Saved entries:
--- START ---

(** C5 (roundtrip). Messages within the size limit are all sent, and whatever way
    TCP cuts the sent bytes into chunks, the receiver hands exactly these messages
    to the message callback, in order, reports no error, and has an empty buffer at
    the end. *)
Theorem stream_roundtrip (ms : list Message) :
  Forall fits ms →
  ∃ wire, send_all [] ms = Ok wire ∧
  ∀ (w w' : W) (buf : Buffer.t) (chunks : list (list byte)),
    Buffer.wf buf → Buffer.content buf = [] →
    concat chunks = wire → Forall (λ d, zlen d <= 65536) chunks →
    zlen (Buffer.buffer_ buf) + zlen wire < 2 ^ 62 →
    dispatch_all messageCallback_ w ms = Ok w' →
    ∃ buf', feed messageCallback_ errorCallback_ w buf chunks = Ok (w', buf') ∧
            Buffer.wf buf' ∧ Buffer.content buf' = [].
Proof.
  intros Hf. exists (concat (frame <$> ms)). split; [by apply send_all_frames|].
  intros w w' buf chunks Hwf Hc Heq Hch Hsz Hd. rewrite <-Heq in Hsz.
  by apply (feed_frames _ _ w w' buf ms).
Qed.

End Roundtrip.

(** ** A concrete runtime, for the witnesses: one message type with a byte string *)

Module ToyProtobuf.

Definition toy_name : list byte := bytes_of "IM.Login".

#[export] Instance toy : Protobuf := {|
  Message := list byte;
  Descriptor := unit;
  GetTypeName _ := toy_name;
  GetDescriptor _ := ();
  FindMessageTypeByName n := if decide (n = toy_name) then Some () else None;
  GetPrototype _ := Some [];
  New _ := [];
  ByteSize m := zlen m;
  SerializeWithCachedSizesToArray m := m;
  ParseFromArray _ d := (true, d)
|}.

--- END ---

> [DIRECTIONS FOR THIS TASK]
Write the records out once more. Change nothing.

> [TASK RESPONSE]
(** C5 (roundtrip). Messages within the size limit are all sent, and whatever way
    TCP cuts the sent bytes into chunks, the receiver hands exactly these messages
    to the message callback, in order, reports no error, and has an empty buffer at
    the end. *)
Theorem stream_roundtrip (ms : list Message) :
  Forall fits ms →
  ∃ wire, send_all [] ms = Ok wire ∧
  ∀ (w w' : W) (buf : Buffer.t) (chunks : list (list byte)),
    Buffer.wf buf → Buffer.content buf = [] →
    concat chunks = wire → Forall (λ d, zlen d <= 65536) chunks →
    zlen (Buffer.buffer_ buf) + zlen wire < 2 ^ 62 →
    dispatch_all messageCallback_ w ms = Ok w' →
    ∃ buf', feed messageCallback_ errorCallback_ w buf chunks = Ok (w', buf') ∧
            Buffer.wf buf' ∧ Buffer.content buf' = [].
Proof.
  intros Hf. exists (concat (frame <$> ms)). split; [by apply send_all_frames|].
  intros w w' buf chunks Hwf Hc Heq Hch Hsz Hd. rewrite <-Heq in Hsz.
  by apply (feed_frames _ _ w w' buf ms).
Qed.

End Roundtrip.

(** ** A concrete runtime, for the witnesses: one message type with a byte string *)

Module ToyProtobuf.

Definition toy_name : list byte := bytes_of "IM.Login".

#[export] Instance toy : Protobuf := {|
  Message := list byte;
  Descriptor := unit;
  GetTypeName _ := toy_name;
  GetDescriptor _ := ();
  FindMessageTypeByName n := if decide (n = toy_name) then Some () else None;
  GetPrototype _ := Some [];
  New _ := [];
  ByteSize m := zlen m;
  SerializeWithCachedSizesToArray m := m;
  ParseFromArray _ d := (true, d)
|}.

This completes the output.